Thu 10 Sep 2020 | Louis McGarry

Power protection is not just about the UPS, it’s about your plan should there be a power outage, writes Louis McGarry, sales and marketing director at CENTIEL UK Ltd, explains

It’s hard to get overall statistics for the number of UK power outages each year but as I write, the UK Power Network has reported 11 unplanned outages across the nation this morning so far…

A UPS system protects data centres from such incidents and also evens out interruptions such as dips and surges to supply clean continuous power.  However, power protection is not just about the UPS, it’s about your plan should there be a power outage. It’s about understanding how all of your critical power infrastructure works together to protect your load, and how one change could impact everything else.
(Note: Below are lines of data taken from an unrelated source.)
(** The loop over the sections; [buf] is the text since [lastPos]. *)
Fixpoint split_sections (buf rest : line) : list line :=
  match rest with
  | [] => [buf]
  | c :: rest => if decide (c = "/"%char) then buf :: split_sections [] rest else split_sections (buf ++ [c]) rest
  end.

(** Without a character other than a slash [lastPos] is [npos], and [substr] throws. *)
Definition sections_of (xpath : line) : outcome (list line) :=
  match skip_slashes xpath with
  | [] => Throw (EStd "out_of_range")
  | rest => Ok (split_sections [] rest)
  end.

Definition node_name (str : line) : line :=
  let pos_node_end := default (length str) (find_first_of "[" str 0) in
  let pos_node_start :=
    match find_first_of ":" str 0 with
    | None => 0
    | Some p => if pos_node_end <? p then 0 else S p
    end in
  let pos_node_start := if decide (char_at str pos_node_start = "@"%char) then pos_node_end else pos_node_start in
  substr_to str pos_node_start pos_node_end.

Definition clip_end (c : ascii) (str : line) (pos_end : nat) : nat :=
  if decide (char_at str (pos_end - 1) = c) then pos_end - 1 else pos_end.

Definition clip_start (c : ascii) (str : line) (pos_start : nat) : nat :=
  if decide (char_at str pos_start = c) then S pos_start else pos_start.

Definition apostrophe : ascii := "'".
Definition quotation_mark : ascii := ascii_of_nat 34.

(** The value behind the [=] at [pos_equals], of the attribute whose name starts at [lastPos]. *)
Definition attribute_value (str : line) (lastPos pos_equals : nat) : line :=
  let pos_end := default (length str) (find_first_of " " str pos_equals) in
  let pos_end :=
    match find_first_of apostrophe str lastPos with
    | None => pos_end
    | Some pos_quote =>
        match find_first_of apostrophe str (pos_quote + 1) with
        | Some pos_quote => if pos_end <? pos_quote then pos_quote else pos_end
        | None => pos_end
        end
    end in
  let pos_end := clip_end quotation_mark str (clip_end apostrophe str (clip_end "]" str pos_end)) in
  let pos_start := clip_start quotation_mark str (clip_start apostrophe str (pos_equals + 1)) in
  substr_to str pos_start pos_end.

(** One turn of the loop over the attributes, behind the at sign; [None] where it breaks out. *)
Definition attribute_at (str : line) (lastPos : nat) : option (line * line) :=
  let next_attr := find_first_of "@" str lastPos in
  match find_first_of "=" str lastPos with
  | Some pos_equals =>
      if match next_attr with Some p => pos_equals <? p | None => true end
      then Some (substr_to str lastPos pos_equals, attribute_value str lastPos pos_equals)
      else None
  | None =>
      let pos_end := default (length str) (find_first_of " " str lastPos) in
      Some (substr_to str lastPos (clip_end "]" str pos_end), [])
  end.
In August 2019, the UK suffered a significant power outage when two power stations became disconnected from the grid. Nearly 1 million people lost power and there were reports of transport chaos affecting both England and Wales.

However, the story that sticks in my mind is of a hospital in Ipswich, where the back-up generator failed to start due to a faulty battery. The knock-on effect of a power outage can have far-reaching consequences and so the decisions made when developing a power protection plan are critically important.

Essential planning

So often we are presented with simply the power requirement, resilience level and autonomy required to supply a quote. At the same time, we are asked to minimise the budget.

However, being involved earlier, at the design stage of the plan can be of real value for data centres. Integrating a UPS system is governed by the rating and load type, whether there is long term secondary back-up (i.e generators) and the available space, which all determines the autonomy. Generally, when generators are part of the infrastructure, the UPS is used as a bridge to hold the load until the point at which the generator is up and running.

So when is the right time for the UPS to hand the load over to generator?

If the plan is carefully thought through, protection can be maximised while costs are minimised. Take these two scenarios: number one, during mains failure do you wait for five minutes before transferring to generator in the hope that mains power returns, avoiding a four pole transfer?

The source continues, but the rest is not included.